Reproduce word for word the lines between those holding "(forall b, b ∉" and "b Hb. eapply", inclusive, and nothing else from the data below.

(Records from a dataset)
=-=-=
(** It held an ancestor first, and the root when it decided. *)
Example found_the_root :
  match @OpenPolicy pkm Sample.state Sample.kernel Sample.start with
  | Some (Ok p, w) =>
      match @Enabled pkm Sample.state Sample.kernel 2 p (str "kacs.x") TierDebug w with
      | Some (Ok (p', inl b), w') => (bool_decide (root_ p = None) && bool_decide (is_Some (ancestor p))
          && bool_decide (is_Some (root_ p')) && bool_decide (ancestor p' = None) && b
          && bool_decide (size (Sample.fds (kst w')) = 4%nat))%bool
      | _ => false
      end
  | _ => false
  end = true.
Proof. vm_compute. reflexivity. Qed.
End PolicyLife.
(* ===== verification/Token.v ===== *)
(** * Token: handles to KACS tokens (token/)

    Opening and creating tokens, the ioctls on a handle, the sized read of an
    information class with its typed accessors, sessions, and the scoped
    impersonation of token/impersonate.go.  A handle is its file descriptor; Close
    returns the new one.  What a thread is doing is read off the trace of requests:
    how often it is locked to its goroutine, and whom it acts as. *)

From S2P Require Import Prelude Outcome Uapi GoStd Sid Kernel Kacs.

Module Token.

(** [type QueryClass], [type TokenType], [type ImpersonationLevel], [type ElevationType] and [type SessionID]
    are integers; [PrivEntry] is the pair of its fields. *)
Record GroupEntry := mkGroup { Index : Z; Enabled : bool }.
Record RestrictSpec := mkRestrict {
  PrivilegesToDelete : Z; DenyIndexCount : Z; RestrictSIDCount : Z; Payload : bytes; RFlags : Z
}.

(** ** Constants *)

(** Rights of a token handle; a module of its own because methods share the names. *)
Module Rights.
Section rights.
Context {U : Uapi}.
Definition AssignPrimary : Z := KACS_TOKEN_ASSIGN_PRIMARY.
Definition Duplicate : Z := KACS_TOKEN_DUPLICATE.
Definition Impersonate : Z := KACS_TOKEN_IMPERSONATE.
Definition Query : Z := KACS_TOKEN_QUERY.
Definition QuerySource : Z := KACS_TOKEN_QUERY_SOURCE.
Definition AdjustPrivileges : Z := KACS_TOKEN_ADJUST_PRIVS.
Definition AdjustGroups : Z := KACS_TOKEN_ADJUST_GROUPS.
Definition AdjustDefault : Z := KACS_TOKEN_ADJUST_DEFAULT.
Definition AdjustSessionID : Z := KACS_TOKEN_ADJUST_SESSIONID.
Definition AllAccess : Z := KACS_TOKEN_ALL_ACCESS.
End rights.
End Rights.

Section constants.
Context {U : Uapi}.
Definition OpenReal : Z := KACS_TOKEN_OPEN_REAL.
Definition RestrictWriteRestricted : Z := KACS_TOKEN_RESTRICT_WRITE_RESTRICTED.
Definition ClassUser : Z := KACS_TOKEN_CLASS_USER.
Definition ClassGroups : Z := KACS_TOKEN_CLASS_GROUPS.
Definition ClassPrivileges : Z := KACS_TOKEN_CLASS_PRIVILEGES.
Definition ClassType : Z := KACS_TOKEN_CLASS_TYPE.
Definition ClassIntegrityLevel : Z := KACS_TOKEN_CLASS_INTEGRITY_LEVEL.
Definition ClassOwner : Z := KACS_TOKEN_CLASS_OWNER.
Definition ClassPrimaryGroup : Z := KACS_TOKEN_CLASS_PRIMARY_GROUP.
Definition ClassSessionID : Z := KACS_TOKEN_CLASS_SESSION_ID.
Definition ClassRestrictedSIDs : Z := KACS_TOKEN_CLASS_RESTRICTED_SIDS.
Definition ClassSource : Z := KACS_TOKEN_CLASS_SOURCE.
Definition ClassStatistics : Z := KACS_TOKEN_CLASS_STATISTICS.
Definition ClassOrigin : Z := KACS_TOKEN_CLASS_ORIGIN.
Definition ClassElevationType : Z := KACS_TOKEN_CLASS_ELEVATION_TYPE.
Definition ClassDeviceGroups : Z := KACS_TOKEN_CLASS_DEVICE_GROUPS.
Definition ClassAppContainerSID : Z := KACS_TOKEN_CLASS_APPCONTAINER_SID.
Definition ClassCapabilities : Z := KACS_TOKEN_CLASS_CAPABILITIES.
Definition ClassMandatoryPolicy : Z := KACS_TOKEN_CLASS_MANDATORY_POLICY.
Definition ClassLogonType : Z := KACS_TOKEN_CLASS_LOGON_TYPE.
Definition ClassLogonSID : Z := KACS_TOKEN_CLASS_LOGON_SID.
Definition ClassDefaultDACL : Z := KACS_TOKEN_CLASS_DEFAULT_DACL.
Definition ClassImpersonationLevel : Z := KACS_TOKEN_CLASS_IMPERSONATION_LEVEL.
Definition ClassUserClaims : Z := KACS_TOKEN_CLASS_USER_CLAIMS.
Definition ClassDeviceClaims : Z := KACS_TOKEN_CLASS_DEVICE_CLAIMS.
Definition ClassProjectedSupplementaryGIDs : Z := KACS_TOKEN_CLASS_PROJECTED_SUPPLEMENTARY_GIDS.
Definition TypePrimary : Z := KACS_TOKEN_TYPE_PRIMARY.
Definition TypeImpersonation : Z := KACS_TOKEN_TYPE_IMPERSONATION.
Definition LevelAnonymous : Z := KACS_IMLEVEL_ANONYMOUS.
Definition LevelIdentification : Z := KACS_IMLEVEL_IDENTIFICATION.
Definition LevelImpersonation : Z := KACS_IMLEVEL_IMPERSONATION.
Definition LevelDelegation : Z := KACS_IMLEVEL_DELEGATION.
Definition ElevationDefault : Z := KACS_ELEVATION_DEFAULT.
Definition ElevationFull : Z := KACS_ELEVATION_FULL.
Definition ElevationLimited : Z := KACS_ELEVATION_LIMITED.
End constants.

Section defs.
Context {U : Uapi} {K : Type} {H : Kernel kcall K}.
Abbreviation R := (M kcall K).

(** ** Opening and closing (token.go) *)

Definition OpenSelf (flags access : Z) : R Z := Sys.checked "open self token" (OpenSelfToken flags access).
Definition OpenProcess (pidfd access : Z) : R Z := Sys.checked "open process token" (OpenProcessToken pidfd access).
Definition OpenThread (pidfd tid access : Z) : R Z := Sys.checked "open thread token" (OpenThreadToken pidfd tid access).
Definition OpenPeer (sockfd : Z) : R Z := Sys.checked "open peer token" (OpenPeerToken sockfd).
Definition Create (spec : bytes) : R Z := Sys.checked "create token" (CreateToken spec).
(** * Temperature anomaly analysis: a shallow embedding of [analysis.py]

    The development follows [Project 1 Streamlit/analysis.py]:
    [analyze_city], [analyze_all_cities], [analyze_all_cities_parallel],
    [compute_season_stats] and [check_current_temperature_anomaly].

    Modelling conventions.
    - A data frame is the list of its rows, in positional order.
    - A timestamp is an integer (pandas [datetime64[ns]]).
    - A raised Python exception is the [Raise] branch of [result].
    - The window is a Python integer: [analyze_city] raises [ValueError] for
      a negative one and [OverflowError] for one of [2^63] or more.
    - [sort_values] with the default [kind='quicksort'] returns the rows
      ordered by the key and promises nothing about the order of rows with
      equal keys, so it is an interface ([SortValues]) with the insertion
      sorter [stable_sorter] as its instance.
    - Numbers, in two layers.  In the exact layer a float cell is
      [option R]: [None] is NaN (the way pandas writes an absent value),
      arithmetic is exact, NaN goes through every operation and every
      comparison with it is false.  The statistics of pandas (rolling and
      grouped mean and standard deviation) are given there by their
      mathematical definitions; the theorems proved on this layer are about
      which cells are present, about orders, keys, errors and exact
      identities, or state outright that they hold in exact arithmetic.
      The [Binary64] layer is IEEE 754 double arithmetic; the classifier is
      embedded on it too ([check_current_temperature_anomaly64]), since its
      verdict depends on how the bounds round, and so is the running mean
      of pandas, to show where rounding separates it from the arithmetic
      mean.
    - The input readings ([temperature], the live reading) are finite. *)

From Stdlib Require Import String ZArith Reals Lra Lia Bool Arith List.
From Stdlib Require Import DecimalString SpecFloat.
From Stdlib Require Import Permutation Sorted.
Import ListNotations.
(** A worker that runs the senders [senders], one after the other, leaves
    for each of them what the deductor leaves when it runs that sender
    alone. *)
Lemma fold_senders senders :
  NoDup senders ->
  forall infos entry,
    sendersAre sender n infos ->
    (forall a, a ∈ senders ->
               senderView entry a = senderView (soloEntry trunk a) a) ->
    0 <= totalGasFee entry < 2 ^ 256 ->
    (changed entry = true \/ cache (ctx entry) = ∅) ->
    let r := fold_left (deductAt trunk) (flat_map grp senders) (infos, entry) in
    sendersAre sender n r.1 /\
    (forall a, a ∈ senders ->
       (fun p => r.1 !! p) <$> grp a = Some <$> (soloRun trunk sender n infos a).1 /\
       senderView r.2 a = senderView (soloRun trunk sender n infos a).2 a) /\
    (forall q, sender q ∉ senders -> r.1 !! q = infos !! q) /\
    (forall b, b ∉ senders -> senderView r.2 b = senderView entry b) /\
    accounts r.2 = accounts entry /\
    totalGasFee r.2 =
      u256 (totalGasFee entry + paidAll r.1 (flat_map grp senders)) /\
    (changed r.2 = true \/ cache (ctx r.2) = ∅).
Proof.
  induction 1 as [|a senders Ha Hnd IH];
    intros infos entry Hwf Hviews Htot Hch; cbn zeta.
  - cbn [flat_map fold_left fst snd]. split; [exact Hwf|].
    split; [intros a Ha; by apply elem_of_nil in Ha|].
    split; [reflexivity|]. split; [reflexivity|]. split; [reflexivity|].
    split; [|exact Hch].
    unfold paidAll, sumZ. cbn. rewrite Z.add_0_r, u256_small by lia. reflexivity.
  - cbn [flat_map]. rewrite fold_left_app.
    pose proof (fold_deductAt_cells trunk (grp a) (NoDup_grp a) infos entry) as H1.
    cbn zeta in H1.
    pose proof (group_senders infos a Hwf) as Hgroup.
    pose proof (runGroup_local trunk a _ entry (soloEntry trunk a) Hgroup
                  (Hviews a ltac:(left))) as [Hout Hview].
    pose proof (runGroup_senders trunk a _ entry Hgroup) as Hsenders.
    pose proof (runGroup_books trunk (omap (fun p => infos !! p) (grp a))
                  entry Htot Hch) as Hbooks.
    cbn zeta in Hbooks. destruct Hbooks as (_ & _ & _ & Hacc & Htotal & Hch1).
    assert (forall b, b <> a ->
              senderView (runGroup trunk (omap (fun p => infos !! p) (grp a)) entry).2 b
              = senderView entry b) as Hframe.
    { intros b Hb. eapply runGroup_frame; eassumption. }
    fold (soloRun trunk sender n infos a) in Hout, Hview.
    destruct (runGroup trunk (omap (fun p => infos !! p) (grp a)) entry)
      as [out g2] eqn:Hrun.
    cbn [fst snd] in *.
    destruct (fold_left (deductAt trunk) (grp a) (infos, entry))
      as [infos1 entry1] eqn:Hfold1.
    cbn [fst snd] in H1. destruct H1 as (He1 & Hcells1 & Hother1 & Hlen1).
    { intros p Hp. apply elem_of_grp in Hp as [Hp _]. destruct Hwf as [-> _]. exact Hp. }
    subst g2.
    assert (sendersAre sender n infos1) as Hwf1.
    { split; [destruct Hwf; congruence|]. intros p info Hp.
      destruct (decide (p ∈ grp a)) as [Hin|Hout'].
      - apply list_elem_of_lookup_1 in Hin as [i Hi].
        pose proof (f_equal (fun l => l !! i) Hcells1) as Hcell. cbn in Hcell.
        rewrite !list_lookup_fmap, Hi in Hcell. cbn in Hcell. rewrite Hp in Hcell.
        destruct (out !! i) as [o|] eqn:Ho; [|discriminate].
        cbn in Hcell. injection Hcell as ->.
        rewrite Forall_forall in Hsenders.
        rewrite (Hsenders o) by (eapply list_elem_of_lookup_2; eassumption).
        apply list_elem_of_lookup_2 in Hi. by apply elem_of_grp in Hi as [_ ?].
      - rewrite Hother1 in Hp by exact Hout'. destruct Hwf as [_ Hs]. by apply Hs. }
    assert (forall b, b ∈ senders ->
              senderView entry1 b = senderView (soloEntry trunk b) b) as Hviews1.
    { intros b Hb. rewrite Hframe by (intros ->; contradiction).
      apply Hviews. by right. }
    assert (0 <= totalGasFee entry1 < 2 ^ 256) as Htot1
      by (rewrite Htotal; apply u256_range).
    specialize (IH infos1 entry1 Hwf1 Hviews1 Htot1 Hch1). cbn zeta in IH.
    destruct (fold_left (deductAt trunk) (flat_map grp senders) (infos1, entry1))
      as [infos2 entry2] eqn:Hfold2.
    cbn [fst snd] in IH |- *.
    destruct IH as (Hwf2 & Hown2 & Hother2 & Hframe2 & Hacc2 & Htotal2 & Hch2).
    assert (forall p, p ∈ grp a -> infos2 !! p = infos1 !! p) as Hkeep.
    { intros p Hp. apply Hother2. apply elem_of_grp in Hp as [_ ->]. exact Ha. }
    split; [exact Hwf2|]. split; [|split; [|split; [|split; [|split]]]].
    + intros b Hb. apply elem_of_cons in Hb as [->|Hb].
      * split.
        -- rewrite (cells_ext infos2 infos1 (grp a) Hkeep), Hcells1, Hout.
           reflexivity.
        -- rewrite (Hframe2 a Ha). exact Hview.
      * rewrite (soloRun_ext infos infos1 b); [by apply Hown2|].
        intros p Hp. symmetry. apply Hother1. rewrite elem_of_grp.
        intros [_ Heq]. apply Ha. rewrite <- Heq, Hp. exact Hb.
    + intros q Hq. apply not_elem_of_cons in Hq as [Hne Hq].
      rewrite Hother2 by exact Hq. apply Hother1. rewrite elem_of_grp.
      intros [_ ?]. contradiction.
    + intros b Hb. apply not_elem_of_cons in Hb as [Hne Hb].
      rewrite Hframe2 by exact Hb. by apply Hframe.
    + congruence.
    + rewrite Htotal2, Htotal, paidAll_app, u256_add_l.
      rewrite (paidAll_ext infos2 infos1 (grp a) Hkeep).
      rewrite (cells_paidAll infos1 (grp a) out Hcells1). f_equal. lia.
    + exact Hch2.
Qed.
=-=-=
# OUTPUT FOR THIS EXERCISE:
    (forall b, b ∉ senders -> senderView r.2 b = senderView entry b) /\
    accounts r.2 = accounts entry /\
    totalGasFee r.2 =
      u256 (totalGasFee entry + paidAll r.1 (flat_map grp senders)) /\
    (changed r.2 = true \/ cache (ctx r.2) = ∅).
Proof.
  induction 1 as [|a senders Ha Hnd IH];
    intros infos entry Hwf Hviews Htot Hch; cbn zeta.
  - cbn [flat_map fold_left fst snd]. split; [exact Hwf|].
    split; [intros a Ha; by apply elem_of_nil in Ha|].
    split; [reflexivity|]. split; [reflexivity|]. split; [reflexivity|].
    split; [|exact Hch].
    unfold paidAll, sumZ. cbn. rewrite Z.add_0_r, u256_small by lia. reflexivity.
  - cbn [flat_map]. rewrite fold_left_app.
    pose proof (fold_deductAt_cells trunk (grp a) (NoDup_grp a) infos entry) as H1.
    cbn zeta in H1.
    pose proof (group_senders infos a Hwf) as Hgroup.
    pose proof (runGroup_local trunk a _ entry (soloEntry trunk a) Hgroup
                  (Hviews a ltac:(left))) as [Hout Hview].
    pose proof (runGroup_senders trunk a _ entry Hgroup) as Hsenders.
    pose proof (runGroup_books trunk (omap (fun p => infos !! p) (grp a))
                  entry Htot Hch) as Hbooks.
    cbn zeta in Hbooks. destruct Hbooks as (_ & _ & _ & Hacc & Htotal & Hch1).
    assert (forall b, b <> a ->
              senderView (runGroup trunk (omap (fun p => infos !! p) (grp a)) entry).2 b
              = senderView entry b) as Hframe.
    { intros b Hb. eapply runGroup_frame; eassumption. }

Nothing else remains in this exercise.